The Bourne Bridge loomed ahead, a white-knuckle ride on a narrow, raised sidewalk. (The Greenway’s complementary route travels over the Sagamore Bridge, also a white-knuckle experience, but Galen and I are taking the Bourne Bridge instead because we are scheduled to attend the annual Bourne Trail Fest.) We breathed much easier once we had crossed it and could enjoy the festival, a community event put on by the Friends of the Bourne Rail Trail to help raise money and drum up support for connecting the Cape Cod Canal Trail to the Shining Sea Bike Path (which ends in Woods Hole). Joining us were local advocates, MassDOT staff, and more cycling fans from the Boston Cyclist Union and MassBike. We camped that night at Shawmee Crowell State Park in Sandwich.
The next day we enjoyed a break from meetings and workshops while scoping out the East Coast Greenway route in Hyannis. We found a brand new sidepath, nearly complete, on Sea Street that will give cyclists and walkers a safe route from Main Street to the ocean! We reached the sanctuary of the Cape Cod Rail Trail by afternoon, with the comfort of biking off-road for the next 27 miles. We camped at Nickerson State Forest, which is ideally located right on the trail.
We overcommitted ourselves the next day with four stops on our way to Provincetown. After packing up camp we pedaled to the Hot Chocolate Sparrow in Orleans to meet with the Cape Cod Commission. We compared notes on planning off-road routes and discussed a possible collaborative signage project that would provide wayfinding for the East Coast Greenway and the Claire Saltonstall Bikeway — currently there is no ECG signage on Cape Cod.
After hopping back on the Cape Cod Rail Trail, we saw a woman standing in the middle of the trail at a crossing holding a sign, “Galen and Kristine Yay!” She was making sure we didn’t miss the turn for our next stop. We continued down the trail with some local advocates. When we reached the current end of the trail, we slogged through loose sand on the right of way of the future Cape Cod Rail Trail extension in Wellfleet. We learned that loaded bikes really sink in sand! The advocates took us for a walk on an overhead utility line where they want to extend the Cape Cod Rail Trail through Wellfleet and into Truro.
From there we continued north towards Provincetown and found a brand new trail that connects the Coast Guard and Head of the Meadow Beaches. We learned that the Head of the Meadow Bike Path was recently paved. Both are beautiful rides through the sand dunes along the Cape Cod National Seashore.
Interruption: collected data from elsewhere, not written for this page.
(** Every step of a closer is progress. *)
Lemma closer_work_step rs k c :
  rs_inv rs -> rs_closers rs !! k = Some c ->
  (work closer_work (rs_closers (closer_step k rs)) < work closer_work (rs_closers rs))%nat.
Proof.
  intros Hi Hk. pose proof (ri_valid rs Hi) as Hv. rewrite Forall_lookup in Hv.
  destruct (lookup_lt_is_Some_2 _ _ (Hv k c Hk)) as [sl Hsl]. unfold closer_step. rewrite Hk. simpl. rewrite Hsl. simpl.
  destruct c as [l ph det]. pose proof (work_delete closer_work _ k _ Hk) as Hd.
  pose proof (fun y => work_insert closer_work _ k _ y Hk) as Hins.
  pose proof (Hins (mkCloser l PLn det)) as H2. pose proof (Hins (mkCloser l PRemove det)) as H1.
  change (closer_work (mkCloser l PLn det)) with 2%nat in H2. change (closer_work (mkCloser l PRemove det)) with 1%nat in H1.
  destruct ph; [change (closer_work (mkCloser l PClose det)) with 3%nat in *; destruct (sl_closed sl)
               |change (closer_work (mkCloser l PLn det)) with 2%nat in *
               |change (closer_work (mkCloser l PRemove det)) with 1%nat in *; case_decide];
    cbn [rs_set_closers rs_set_store rs_set_listeners rs_closers]; lia.
Qed.

(** A closed server whose clients have all said what they want. *)
Definition closing (s : server) : Prop := rs_closed (sv_rs s) = true /\ forall i, ~ in_setup i s.
(** ** Properties *)


(** Keys are numbers, the public key is the number doubled. *)
Definition demo_pub (k : Z) : Z := 2 * k.
Definition demo_fingerprint (p : Z) : result string := Ok (if decide (p = 14) then "SHA256:14" else "SHA256:other")%string.
Definition demo_call (now newkey : Z) : call := mkCall now (Ok tt) (Ok newkey) (Ok tt) Written Written.
Definition demo_identity : identity (key := Z) (pubkey := Z) :=
  mkIdentity ∅ {["id" := mkDir (GoodFile 7) NoFile]}.


(** A failure to load the identity is remembered for ever: once a call
    fails, every later call of the process for that directory returns the same
    error without looking at the disk again, whatever has been repaired in the
    meantime; only a restart helps. *)
Theorem identity_error_sticky {key pubkey : Type} `{!EqDecision pubkey} (pub : key -> pubkey)
    (fingerprint : pubkey -> result string) (dir : string) (ca ca' : call) (cs : list (string * call))
    (e : error) (st st1 st2 : identity) (rs : list (string * loaded)) :
  dir <> "" -> LoadOrGenerateIdentity pub fingerprint dir ca st = (Err e, st1) ->
  calls pub fingerprint cs st1 = (rs, st2) ->
  LoadOrGenerateIdentity pub fingerprint dir ca' st2 = (Err e, st2).
Proof.
  intros Hd H1 Hcs.
  assert (forall st r st', LoadOrGenerateIdentity pub fingerprint dir ca st = (r, st') -> r = Err e ->
    id_cache st' !! dir = Some (Err e)) as Hfirst.
  { intros s r s' H ->. unfold LoadOrGenerateIdentity, cached in H. rewrite decide_False in H by done.
    destruct (id_cache s !! dir) as [[[c fp]|e']|] eqn:Ec; [destruct (certNeedsRotation _ _)| |];
      try (injection H as H ?; discriminate H);
      try (destruct (loadOrGenerateIdentityLocked _ _ _ _); injection H as -> <-; simpl; by rewrite lookup_insert_eq).
    injection H as -> <-. done. }
  assert (id_cache st1 !! dir = Some (Err e)) as Hc1 by (by eapply Hfirst).
  assert (id_cache st2 !! dir = Some (Err e)) as Hc2.
  { clear H1 Hfirst. revert st1 rs Hcs Hc1. induction cs as [|[d a] cs IH]; intros s rs' H Hc; simpl in H.
    { by injection H as <- <-. }
    destruct (LoadOrGenerateIdentity pub fingerprint d a s) as [r s1] eqn:E1.
    destruct (calls pub fingerprint cs s1) as [rs1 s2] eqn:E2. injection H as <- <-.
    apply (IH s1 rs1 E2). unfold LoadOrGenerateIdentity in E1. case_decide; [by injection E1 as <- <-|].
    destruct (decide (d = dir)) as [->|Hne].
    - unfold cached in E1. rewrite Hc in E1. by injection E1 as <- <-.
    - destruct (cached _ d s); [by injection E1 as <- <-|].
      destruct (loadOrGenerateIdentityLocked _ _ _ _). injection E1 as <- <-. simpl. by rewrite lookup_insert_ne. }
  unfold LoadOrGenerateIdentity, cached. rewrite decide_False by done. by rewrite Hc2.
Qed.
(** Proves that given names are plain. *)
Ltac plains := apply (bool_decide_unpack _); vm_compute; exact I.

(** The elements of a clean path: [..] only at the front of a relative one. *)
Definition clean_elements (rooted : bool) (cs : list bytes) : Prop :=
  exists n ds, cs = replicate n dotdot ++ ds /\ Forall plain ds /\ (rooted = true -> n = 0%nat).

Lemma elements_loop_app s t cur : slash ∉ s -> elements_loop (s ++ slash :: t) cur = (cur ++ s) :: elements_loop t [].
Proof.
  revert cur. induction s as [|b s IH]; intros cur Hs; simpl.
  - by rewrite app_nil_r.
  - apply not_elem_of_cons in Hs as [Hb Hs]. rewrite decide_False by done. by rewrite IH, <-app_assoc.
Qed.

Lemma elements_loop_last s cur : slash ∉ s -> elements_loop s cur = [cur ++ s].
Proof.
  revert cur. induction s as [|b s IH]; intros cur Hs; simpl; [by rewrite app_nil_r|].
  apply not_elem_of_cons in Hs as [Hb Hs]. rewrite decide_False by done. by rewrite IH, <-app_assoc.
Qed.

Lemma elements_join cs : cs <> [] -> Forall (fun c => slash ∉ c) cs -> elements (join_slash cs) = cs.
Proof.
  intros Hne H. unfold elements. induction H as [|c cs Hc H IH]; [done|].
  destruct cs as [|d cs]; [by apply elements_loop_last|].
  change (join_slash (c :: d :: cs)) with (c ++ slash :: join_slash (d :: cs)). rewrite elements_loop_app by done.
  by rewrite IH.
Qed.

Lemma elements_noslash s cur : slash ∉ cur -> Forall (fun c => slash ∉ c) (elements_loop s cur).
Proof.
  revert cur. induction s as [|b s IH]; intros cur Hc; simpl; [by constructor|]. case_decide as Hb.
  - constructor; [done|]. apply IH. by intros ?%elem_of_nil.
  - apply IH. rewrite elem_of_app, list_elem_of_singleton. intros [?|?]; congruence.
Qed.
Lemma manager_parse_cut spec r :
  manager_parseRemoteSpec spec = Ok r <->
  no_brackets (bytes_of spec) /\ exists b p h q, cut_spec (bytes_of spec) = Some (b, p, h, q)
    /\ h <> [] /\ exists hp, port_text p r.1.2 /\ port_text q hp
    /\ r = ((if decide (b = []) then "0.0.0.0"%string else string_of b), r.1.2, join_addr (string_of h) hp).
Proof.
  rewrite <-no_brackets_iff. unfold manager_parseRemoteSpec, cut_spec. set (s := bytes_of spec).
  destruct (decide (s = [])) as [Hs|Hs]; [split; [done|rewrite Hs; intros (_ & ? & ? & ? & ? & ? & _); done]|].
  destruct (contains_any s (bytes_of "[]")); [split; [done|by intros [? _]]|].
  destruct (decide (last_index_byte s colon < 0)); [split; [done|by intros (_ & ? & ? & ? & ? & ? & _)]|].
  set (mid := before _ s). destruct (decide (last_index_byte mid colon < 0));
    [split; [done|by intros (_ & ? & ? & ? & ? & ? & _)]|].
  set (front := before _ mid). set (h := after _ mid). set (q := after _ s).
  destruct (if decide (last_index_byte front colon >= 0) then _ else _) as [b p].
  transitivity (h <> [] /\ exists hp, port_text p r.1.2 /\ port_text q hp
    /\ r = ((if decide (b = []) then "0.0.0.0"%string else string_of b), r.1.2, join_addr (string_of h) hp)).
  2: { split; [intros H; split; [done|by exists b, p, h, q]|].
       intros (_ & ? & ? & ? & ? & [= <- <- <- <-] & H). exact H. }
  destruct (decide (h = [])) as [Hh|Hh]; [split; [done|by intros [? _]]|].
  destruct (ParseUint p 16) as [p'|e] eqn:Ep; simpl.
  2: { split; [done|]. intros (_ & hp & Hp%ParseUint16_iff & _). congruence. }
  destruct (ParseUint q 16) as [q'|e] eqn:Eq; simpl.
  2: { split; [done|]. intros (_ & hp & _ & Hq%ParseUint16_iff & _). congruence. }
  apply ParseUint16_iff in Ep, Eq. rewrite uint16_small by (by eapply port_text_range).
  assert (string_of (if decide (b = []) then bytes_of "0.0.0.0" else b)
    = (if decide (b = []) then "0.0.0.0"%string else string_of b)) as -> by (case_decide; [apply string_of_bytes_of|done]).
  split.
  - intros [= <-]. split; [done|]. exists q'. done.
  - intros (_ & hp & (_ & _ & Hp & _) & (_ & _ & Hq & _) & ->).
    destruct Ep as (_ & _ & <- & _), Eq as (_ & _ & <- & _). by rewrite Hp, Hq.
Qed.

(** ** Properties *)


(** Formatting and parsing a forwarding are inverse: every bind address and
    host without colons in the host, brackets or emptiness survives. *)
Theorem forwardSpec_roundtrip (fs : forwardSpec) (d : string) :
  0 <= fs_port fs < 2 ^ 16 -> 0 <= fs_hostPort fs < 2 ^ 16 ->
  no_brackets (bytes_of (fs_bind fs)) -> no_brackets (bytes_of (fs_host fs)) ->
  fs_bind fs <> "" -> fs_host fs <> "" -> colon ∉ bytes_of (fs_host fs) ->
  parseForwardSpec (format_spec fs) d true = Ok fs.
Proof.
  intros Hp Hq Hnb Hnh Hb Hh Hch. apply parseForwardSpec_cut.
  pose proof (Itoa_port_text _ Hp) as Hpt. pose proof (Itoa_port_text _ Hq) as Hqt.
  assert (forall s p, port_text s p -> no_brackets s) as Hnum.
  { intros s p (_ & Hd & _). split; by apply decimal_not_in. }
  assert (forall s, s <> "" -> bytes_of s <> []) as Hne.
  { intros s Hs He. apply Hs. rewrite <-(string_of_bytes_of s), He. done. }
  unfold format_spec. rewrite bytes_of_string_of. split.
  - pose proof (Hnum _ _ Hpt). pose proof (Hnum _ _ Hqt).
    unfold no_brackets, spec_text, colon in *. set_solver.
  - exists (bytes_of (fs_bind fs)), (Itoa (fs_port fs)), (bytes_of (fs_host fs)), (Itoa (fs_hostPort fs)).
    split; [apply cut_spec_text; [by eapply port_text_no_colon|done|by eapply port_text_no_colon]|].
    rewrite !string_of_bytes_of, decide_False by auto. split_and!; auto.
Qed.

Lemma forwardSpec_roundtrip_witness :
  format_spec (mkFS "127.0.0.1" 8080 "db.internal" 5432) = "127.0.0.1:8080:db.internal:5432"
  /\ parseForwardSpec (format_spec (mkFS "127.0.0.1" 8080 "db.internal" 5432)) "" true
     = Ok (mkFS "127.0.0.1" 8080 "db.internal" 5432).
Proof.
  split; [vm_compute; reflexivity|].
  apply (forwardSpec_roundtrip (mkFS "127.0.0.1" 8080 "db.internal" 5432) "").
  - simpl; lia.
  - simpl; lia.
  - apply no_brackets_iff; reflexivity.
  - apply no_brackets_iff; reflexivity.
  - discriminate.
  - discriminate.
  - apply last_index_byte_none; vm_compute; reflexivity.
Defined.

(** C32: the two parsers of remote specs agree: the command line's and the
    manager's accept the same texts and give the same bind address, port and
    target; so a tunnel added with [tunnel add -R] means what [tunnel -R] does. *)
Theorem parseRemoteSpec_equiv (spec : string) (r : string * Z * string) :
  parseRemoteSpec spec = Ok r <-> manager_parseRemoteSpec spec = Ok r.
Proof.
  rewrite manager_parse_cut. unfold parseRemoteSpec. split.
  - destruct (parseForwardSpec spec "0.0.0.0" true) as [fs|e] eqn:E; [|done]. intros [= <-].
    apply parseForwardSpec_cut in E as (Hnb & b & p & h & q & Hcut & Hh & _ & Hp & Hq & Hhost & Hbind).
    split; [done|]. exists b, p, h, q. split; [done|]. split; [done|]. exists (fs_hostPort fs).
    simpl. by rewrite <-Hhost, <-Hbind.
  - intros (Hnb & b & p & h & q & Hcut & Hh & hp & Hp & Hq & ->). simpl in *.
    assert (parseForwardSpec spec "0.0.0.0" true =
      Ok (mkFS (if decide (b = []) then "0.0.0.0"%string else string_of b) r.1.2 (string_of h) hp)) as ->; [|done].
    apply parseForwardSpec_cut. split; [done|]. exists b, p, h, q. split_and!; auto.
Qed.
(* ===== verification/Language.v ===== *)
(** * The language of an [IO] parser

    A protocol function that reads, checks and answers is described by its
    language: the inputs it consumes successfully, with the bytes it writes
    and the value it returns.  [io_lang m L] says that [L] is exactly that for
    [m] on a transport that does not fail, and the lemmas compute the language
    of a function from its text. *)
From S2P Require Import Prelude Conn.

Definition lang (A : Type) : Type := list byte -> list byte -> A -> Prop.

(** The connection after consuming [l] and writing [w]. *)
Definition io_step (c : conn) (l w : list byte) (c' : conn) : Prop :=
  rx c = l ++ rx c' /\ c' = Conn (rx c') (rx_end c) (tx c ++ w) None (tx_err c).

Definition io_lang {A} (m : IO A) (L : lang A) : Prop :=
  forall c a c', tx_room c = None -> m c = (Ok a, c') <-> exists l w, L l w a /\ io_step c l w c'.

Lemma io_step_room c l w c' : io_step c l w c' -> tx_room c' = None.
Proof. by intros [_ ->]. Qed.

Lemma io_step_nil c c' : tx_room c = None -> io_step c [] [] c' <-> c' = c.
Proof.
  intros Hr. unfold io_step. split.
  - intros [Hrx ->]. simpl in Hrx. rewrite app_nil_r. destruct c; simpl in *. congruence.
  - intros ->. split; [done|]. rewrite app_nil_r. destruct c; simpl in *. congruence.
Qed.

Lemma io_step_app c l1 l2 w1 w2 c' :
  io_step c (l1 ++ l2) (w1 ++ w2) c' <-> exists c1, io_step c l1 w1 c1 /\ io_step c1 l2 w2 c'.
Proof.
  unfold io_step. split.
  - intros [Hrx ->]. exists (Conn (l2 ++ rx c') (rx_end c) (tx c ++ w1) None (tx_err c)). simpl.
    by rewrite Hrx, <-!app_assoc.
  - intros (c1 & [H1 ->] & [H2 ->]). simpl in *. by rewrite H1, H2, <-!app_assoc.
Qed.

Lemma lang_ext {A} (m : IO A) L K : (forall l w a, L l w a <-> K l w a) -> io_lang m L -> io_lang m K.
Proof. intros H Hm c a c' Hr. rewrite (Hm c a c' Hr). by setoid_rewrite H. Qed.

Lemma lang_ret {A} (a0 : A) : io_lang (mret a0) (fun l w a => l = [] /\ w = [] /\ a = a0).
Proof.
  intros c a c' Hr. split.
  - intros [= -> ->]. exists [], []. split; [done|]. by apply io_step_nil.
  - by intros (l & w & (-> & -> & ->) & ->%io_step_nil).
Qed.

Lemma lang_fail {A} e : io_lang (fail (A := A) e) (fun _ _ _ => False).
Proof. intros c a c' Hr. split; [done|naive_solver]. Qed.

(** A reply on an error path, whose own error is dropped. *)
Lemma lang_reply_fail {A} p e :
  io_lang (_ ← ignore_err (Write p); fail (A := A) e) (fun _ _ _ => False).
Proof. intros c a c' Hr. split; [done|naive_solver]. Qed.

Lemma lang_wrap {A} s (m : IO A) L : io_lang m L -> io_lang (wrap_err s m) L.
Proof.
  intros Hm c a c' Hr. rewrite <-(Hm c a c' Hr). unfold wrap_err.
  destruct (m c) as [[x|x] cx]; [done|]. split; [done|congruence].
Qed.

Lemma lang_ReadFull n : 0 <= n -> io_lang (ReadFull n) (fun l w a => zlen l = n /\ w = [] /\ a = l).
Proof.
  intros Hn c a c' Hr. split.
  - intros H%ReadFull_inv; [|done]. destruct H as (Hrx & Hl & Hc). exists a, [].
    split; [done|]. split; [done|]. by rewrite app_nil_r, <-Hr.
  - intros (l & w & (Hl & -> & ->) & Hrx & Hc). rewrite (ReadFull_ok n c l (rx c')) by done.
    f_equal. rewrite Hc. by rewrite Hr, app_nil_r.
Qed.

Lemma lang_Write p : io_lang (Write p) (fun l w _ => l = [] /\ w = p).
Proof.
  intros c a c' Hr. unfold Write. rewrite Hr. split.
  - intros [= <- <-]. by exists [], p.
  - intros (l & w & [-> ->] & Hrx & ->). simpl in Hrx. by rewrite Hrx; destruct a.
Qed.

Lemma lang_bind {A B} (m : IO A) (f : A -> IO B) L K :
  io_lang m L -> (forall a, io_lang (f a) (K a)) ->
  io_lang (m ≫= f) (fun l w b => exists a l1 l2 w1 w2,
    l = l1 ++ l2 /\ w = w1 ++ w2 /\ L l1 w1 a /\ K a l2 w2 b).
Proof.
  intros Hm Hf c b c' Hr. unfold mbind, IO_bind. split.
  - intros H. destruct (m c) as [[a|e] c1] eqn:E; [|done].
    apply Hm in E as (l1 & w1 & HL & H1); [|done].
    apply Hf in H as (l2 & w2 & HK & H2); [|by eapply io_step_room].
    exists (l1 ++ l2), (w1 ++ w2). split; [by exists a, l1, l2, w1, w2|]. apply io_step_app. by exists c1.
  - intros (l & w & (a & l1 & l2 & w1 & w2 & -> & -> & HL & HK) & H).
    apply io_step_app in H as (c1 & H1 & H2).
    assert (m c = (Ok a, c1)) as -> by (apply Hm; [done|by exists l1, w1]).
    apply Hf; [by eapply io_step_room|by exists l2, w2].
Qed.

Lemma lang_if {A} P `{Decision P} (m k : IO A) L K :
  io_lang m L -> io_lang k K ->
  io_lang (if decide P then m else k) (fun l w a => P /\ L l w a \/ ~ P /\ K l w a).
Proof.
  intros Hm Hk c a c' Hr. case_decide.
  - rewrite (Hm c a c' Hr). naive_solver.
  - rewrite (Hk c a c' Hr). naive_solver.
Qed.

(** The guard [if P then return error]. *)
Lemma lang_guard {A} P `{Decision P} (e : error) (m : IO A) L :
  io_lang m L -> io_lang (if decide P then fail e else m) (fun l w a => ~ P /\ L l w a).
Proof.
  intros Hm. eapply lang_ext; [|apply lang_if; [apply lang_fail|exact Hm]]. naive_solver.
Qed.

Lemma lang_guard_reply {A} P `{Decision P} p (e : error) (m : IO A) L :
  io_lang m L ->
  io_lang (if decide P then _ ← ignore_err (Write p); fail e else m) (fun l w a => ~ P /\ L l w a).
Proof.
  intros Hm. eapply lang_ext; [|apply lang_if; [apply lang_reply_fail|exact Hm]]. naive_solver.
Qed.

(** [ReadFull] followed by the rest of a function. *)
Lemma lang_read {B} n s (f : list byte -> IO B) K :
  0 <= n -> (forall a, io_lang (f a) (K a)) ->
  io_lang (x ← wrap_err s (ReadFull n); f x) (fun l w b => exists a l2, l = a ++ l2 /\ zlen a = n /\ K a l2 w b).
Proof.
  intros Hn Hf. eapply lang_ext; [|apply lang_bind; [apply lang_wrap, lang_ReadFull, Hn|exact Hf]].
  intros l w b. split.
  - intros (a & l1 & l2 & w1 & w2 & -> & -> & (? & -> & ->) & HK). by exists l1, l2.
  - intros (a & l2 & -> & Hz & HK). by exists a, a, l2, [], w.
Qed.

Lemma lang_write {B} p s (m : IO B) K :
  io_lang m K ->
  io_lang (_ ← wrap_err s (Write p); m) (fun l w b => exists w2, w = p ++ w2 /\ K l w2 b).
Proof.
  intros Hm. eapply lang_ext; [|apply lang_bind; [apply lang_wrap, lang_Write|intros ?; exact Hm]].
  intros l w b. split.
  - intros (a & l1 & l2 & w1 & w2 & Hl & Hw & [H1 H2] & HK). subst. by exists w2.
  - intros (w2 & -> & HK). by exists tt, [], l, p, w2.
Qed.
Finally we rolled into Provincetown and went straight to a workshop, “Creating Connected Bikeways,” organized by Bike Provincetown, the town’s bike/ped committee. We looked at the envisioned local off-road route for the East Coast Greenway which includes a possible major road diet of a state highway. We talked about strategies for bicycling safety and education, given the high volume of cyclists on the roads during the summer. We learned that Provincetown is the only place in Massachusetts where the Department of Transportation has granted access for two-way bicycle traffic on one-way streets. The group gave us ice pops, a great treat after our long day of riding in the hot sun, and Bike Provincetown t-shirts that we sported with pride.
The sun was setting as we pedaled from our meeting out to the Cape Cod National Seashore for a picnic dinner at sunset. A thunderstorm sent us back to Dunes Edge Campground for the night. The next day we caught the ferry in downtown Provincetown that took us back to Boston.
Our trip offered more than we could have hoped for in terms of meeting so many passionate people along the way and creating connections to spur future collaboration. I loved seeing beautiful new greenway sections while recognizing the problem areas where work still needs to be done. The trip reenergized me to keep developing the East Coast Greenway in New England, helping to realize the vision of a safe, connected route for all.